Mountain National Bank v. Brackett (In Re Brackett)

243 B.R. 910 (2000)

In the Matter of Claude Edward BRACKETT, Christiane C. Brackett, Debtors.
Mountain National Bank, Plaintiff,
v.
Claude Edward Brackett, Christiane C. Brackett, Defendants.

Bankruptcy No. 97-14256-WHD. Adversary No. 98-1025.

United States Bankruptcy Court, N.D. Georgia, Newnan Division.

February 8, 2000.

*911 Larry L. Ruff, Kaufman, Chaiken, Miller & Klorfein, Atlanta, GA, for plaintiff.

Willian T. Johnson, Griffin, GA, for debtors/defendants.

ORDER

W. HOMER DRAKE, Jr., Bankruptcy Judge.

Before the Court is Defendants' "Motion to Set Aside Default Judgment" (hereinafter "Motion") and Plaintiff Mountain National Bank's response thereto. This matter falls within the subject matter jurisdiction of the Court, see 28 U.S.C. § 157(b)(2)(I) & (J), and shall be disposed of in accordance with the following reasoning.

BACKGROUND

Claude Edward Brackett and Christiane C. Brackett (hereinafter the "Defendants") filed a voluntary petition under Chapter 7 *912 of the Bankruptcy Code on December 31, 1997. William T. Johnson, Esq. filed the petition on behalf of the Defendants, and he has represented them throughout this proceeding.

On April 24, 1998, Plaintiff timely filed a discharge and a dischargeability complaint against the Defendants.[1] This action appears to stem from a relationship between Plaintiff, as lender, and the Defendants, as personal guarantors of a note, which they executed in their representative capacities as principals of a business known as Cameron Enterprises. Plaintiff alleged in its complaint that the Defendants owe it approximately $83,000, which should be excepted from discharge under § 523(a)(6) of the Code. Moreover, Plaintiff alleged that all of the Debtors' debts should be excepted from discharge pursuant to § 727(a)(2).

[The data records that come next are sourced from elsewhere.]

(** [ReadInternal(ptr, offset, bytes, chunk_size, prealloc)] *)
Definition ReadInternal (fuel : nat) (p : MemoryPool) (tid : nat) (ptr : remote_ptr)
    (offset bytes chunk_size : Z) (prealloc : remote_ptr) (n : N) : result (MemoryPool * N) :=
  _ ← rome_undef (negb (chunk_size =? 0));
  info ← conn_info p (id ptr);
  index_as_id ← or_throw (thread_ids p !! tid);
  let k := to_i32 (num_chunks bytes chunk_size) in
  _ ← rome_undef (0 <? k);                              (* sges[num_chunks] *)
  post_and_wait fuel true p index_as_id (ci_conn info) (Some k)
    (read_wrs index_as_id (address prealloc) (address ptr) offset bytes chunk_size
       (mr_lkey (mr_ p)) (ci_rkey info)) n.

Definition prealloc_or (sizeof_T : Z) (p : MemoryPool) (tid : nat) (prealloc : remote_ptr) (size : Z)
    : result (remote_ptr * MemoryPool) :=
  if is_null prealloc then Allocate sizeof_T p tid size else Done (prealloc, p).

Definition Read (sizeof_T : Z) (fuel : nat) (p : MemoryPool) (tid : nat) (ptr prealloc : remote_ptr)
    (n : N) : result (remote_ptr * MemoryPool * N) :=
  '(dst, p) ← prealloc_or sizeof_T p tid prealloc 1;
  '(p, n) ← ReadInternal fuel p tid ptr 0 sizeof_T sizeof_T dst n;
  Done (dst, p, n).

(** [int size] is converted to [size_t]. *)
Definition ExtendedRead (sizeof_T : Z) (fuel : nat) (p : MemoryPool) (tid : nat) (ptr : remote_ptr)
    (size : Z) (prealloc : remote_ptr) (n : N) : result (remote_ptr * MemoryPool * N) :=
  '(dst, p) ← prealloc_or sizeof_T p tid prealloc (u64 size);
  '(p, n) ← ReadInternal fuel p tid ptr 0 (u64 (sizeof_T * u64 size)) (u64 (sizeof_T * u64 size)) dst n;
  Done (dst, p, n).

Definition PartialRead (sizeof_T : Z) (fuel : nat) (p : MemoryPool) (tid : nat) (ptr : remote_ptr)
    (offset bytes : Z) (prealloc : remote_ptr) (n : N) : result (remote_ptr * MemoryPool * N) :=
  '(dst, p) ← prealloc_or sizeof_T p tid prealloc 1;
  '(p, n) ← ReadInternal fuel p tid ptr offset bytes sizeof_T dst n;
  Done (dst, p, n).

(** [Write(ptr, val, prealloc, write_behavior)]; storing through a null block is undefined. *)
Definition Write (sizeof_T : Z) (fuel : nat) (p : MemoryPool) (tid : nat) (ptr : remote_ptr)
    (val : list Z) (prealloc : remote_ptr) (write_behavior : Z) (n : N) : result (MemoryPool * N) :=
  info ← conn_info p (id ptr);
  index_as_id ← or_throw (thread_ids p !! tid);
  '(local, p) ← (if is_null prealloc then
                   '(a, m) ← allocate sizeof_T (rdma_memory_ p) tid 1;
                   Done (al_ptr a, set_memory p m)
                 else Done (address prealloc, p) : result (Z * MemoryPool));
  _ ← rome_assert (negb (local =? address ptr));
  _ ← rome_undef (negb (local =? 0));
  let n := local_store n local sizeof_T val in
  '(p, n) ← post_and_wait fuel false p index_as_id (ci_conn info)
      (if write_behavior =? 0 then Some 1 else None)
      [write_wr index_as_id local sizeof_T (mr_lkey (mr_ p)) (address ptr) (ci_rkey info) write_behavior] n;
  if is_null prealloc then
    m ← deallocate sizeof_T (rdma_memory_ p) tid local 1;
    Done (set_memory p m, n)
  else Done (p, n).

(** [CompareAndSwap(ptr, expected, swap)] *)
Definition CompareAndSwap (fuel : nat) (p : MemoryPool) (tid : nat) (ptr : remote_ptr)
    (expected swap : Z) (n : N) : result (Z * MemoryPool * N) :=
  info ← conn_info p (id ptr);
  index_as_id ← or_throw (thread_ids p !! tid);
  '(a, m) ← allocate 8 (rdma_memory_ p) tid 1;
  let prev_ := al_ptr a in
  '(p, n) ← post_and_wait fuel true (set_memory p m) index_as_id (ci_conn info) (Some 1)
      [cas_wr index_as_id prev_ (mr_lkey (mr_ p)) (address ptr) (ci_rkey info) expected swap] n;
  let ret := local_load64 n prev_ in
  m ← deallocate 8 (rdma_memory_ p) tid prev_ 8;
  Done (ret, set_memory p m, n).

(** The retry loop of [AtomicSwap]. *)
Fixpoint swap_loop (rounds fuel : nat) (p : MemoryPool) (index_as_id : Z) (info : conn_info_t)
    (prev_ raddr compare swap : Z) (n : N) : result (Z * MemoryPool * N) :=
  match rounds with
  | O => Fault FFuel
  | S r =>
      '(p, n) ← post_and_wait fuel true p index_as_id (ci_conn info) (Some 1)
          [cas_wr index_as_id prev_ (mr_lkey (mr_ p)) raddr (ci_rkey info) compare swap] n;
      let got := local_load64 n prev_ in
      if got =? compare then Done (got, p, n)
      else swap_loop r fuel p index_as_id info prev_ raddr got swap n
  end.

(** [AtomicSwap(ptr, swap, hint)] *)
Definition AtomicSwap (rounds fuel : nat) (p : MemoryPool) (tid : nat) (ptr : remote_ptr)
    (swap hint : Z) (n : N) : result (Z * MemoryPool * N) :=
  info ← conn_info p (id ptr);
  index_as_id ← or_throw (thread_ids p !! tid);
  '(a, m) ← allocate 8 (rdma_memory_ p) tid 1;
  let prev_ := al_ptr a in
  '(ret, p, n) ← swap_loop rounds fuel (set_memory p m) index_as_id info prev_ (address ptr) hint swap n;
  m ← deallocate 8 (rdma_memory_ p) tid prev_ 8;
  Done (ret, set_memory p m, n).
End ops.

(** ** [Init], over the connection manager it drives *)
Class CmOps (C : Type) := {
  cm_Start : C → string → Z → Status * C;
  cm_Connect : C → Z → string → Z → StatusVal Z * C;
  cm_GetConnection : C → Z → StatusVal Z * C;
  cm_Send : C → Z → Z * Z → Status * C;                      (* rkey, raddr *)
  cm_Deliver : C → Z → StatusVal (Z * Z) * C }.

Section init.
Context {C : Type} `{!CmOps C}.
(** [rdma_memory_resource(bytes, pd)] and its registered region. *)
Context (new_resource : Z → memory_resource * ibv_mr).

Fixpoint connect_retry (fuel : nat) (p : Peer) (c : C) : result (StatusVal Z * C) :=
  match fuel with
  | O => Fault FFuel
  | S f =>
      let '(sv, c) := cm_Connect c (peer_id p) (peer_address p) (peer_port p) in
      if bool_decide (st_t (sv_status sv) = Unavailable) then connect_retry f p c else Done (sv, c)
  end.

Fixpoint connect_peers (fuel : nat) (peers : list Peer) (c : C) : result (Status * C) :=
  match peers with
  | [] => Done (StatusOk, c)
  | p :: ps =>
      '(sv, c) ← connect_retry fuel p c;
      RETURN_STATUS_ON_ERROR (sv_status sv) (λ s, Done (s, c)) (connect_peers fuel ps c)
  end.

Fixpoint send_regions (peers : list Peer) (region : Z * Z) (c : C) : result (Status * C) :=
  match peers with
  | [] => Done (StatusOk, c)
  | p :: ps =>
      let '(conn, c) := cm_GetConnection c (peer_id p) in
      _ ← STATUSVAL_OR_DIE conn;
      h ← or_throw (sv_val conn);
      let '(s, c) := cm_Send c h region in
      RETURN_STATUS_ON_ERROR s (λ s, Done (s, c)) (send_regions ps region c)
  end.

(** [conn_info_.emplace] keeps an entry that is already there. *)
Definition emplace (m : gmap Z conn_info_t) (i : Z) (x : conn_info_t) : gmap Z conn_info_t :=
  match m !! i with Some _ => m | None => <[i := x]> m end.

Fixpoint recv_regions (peers : list Peer) (lkey : Z) (infos : gmap Z conn_info_t) (c : C)
    : result (Status * gmap Z conn_info_t * C) :=
  match peers with
  | [] => Done (StatusOk, infos, c)
  | p :: ps =>
      let '(conn, c) := cm_GetConnection c (peer_id p) in
      _ ← STATUSVAL_OR_DIE conn;
      h ← or_throw (sv_val conn);
      let '(got, c) := cm_Deliver c h in
      RETURN_STATUS_ON_ERROR (sv_status got) (λ s, Done (s, infos, c))
        (r ← or_throw (sv_val got);
         recv_regions ps lkey (emplace infos (u16 (peer_id p)) (mkConnInfo h r.1 lkey)) c)
  end.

Plaintiff's counsel filed a certificate of service on May 7, 1998. According to the certificate of service, counsel served the Defendants and Defendants' counsel with the summons and complaint on April 24, 1998.[2] No answer or other responsive pleading was filed by the Defendants, as required by Bankruptcy Rule 7012. Consequently, in accordance with Bankruptcy Rule 7055 and after receipt of an affidavit from Plaintiff's counsel that service of the summons and complaint was accomplished, the Clerk of the Court entered a default against the Defendants on July 17, 1998. Shortly thereafter, on July 27, 1998, Plaintiff filed a motion for a default judgment.[3] A judgment by default was entered against the Defendants on September 1, 1998. The consequences of the Defendants' failure to respond to the lawsuit are severe. First, Plaintiff's debt was declared nondischargeable. Second, the Defendants' discharge was denied under § 727.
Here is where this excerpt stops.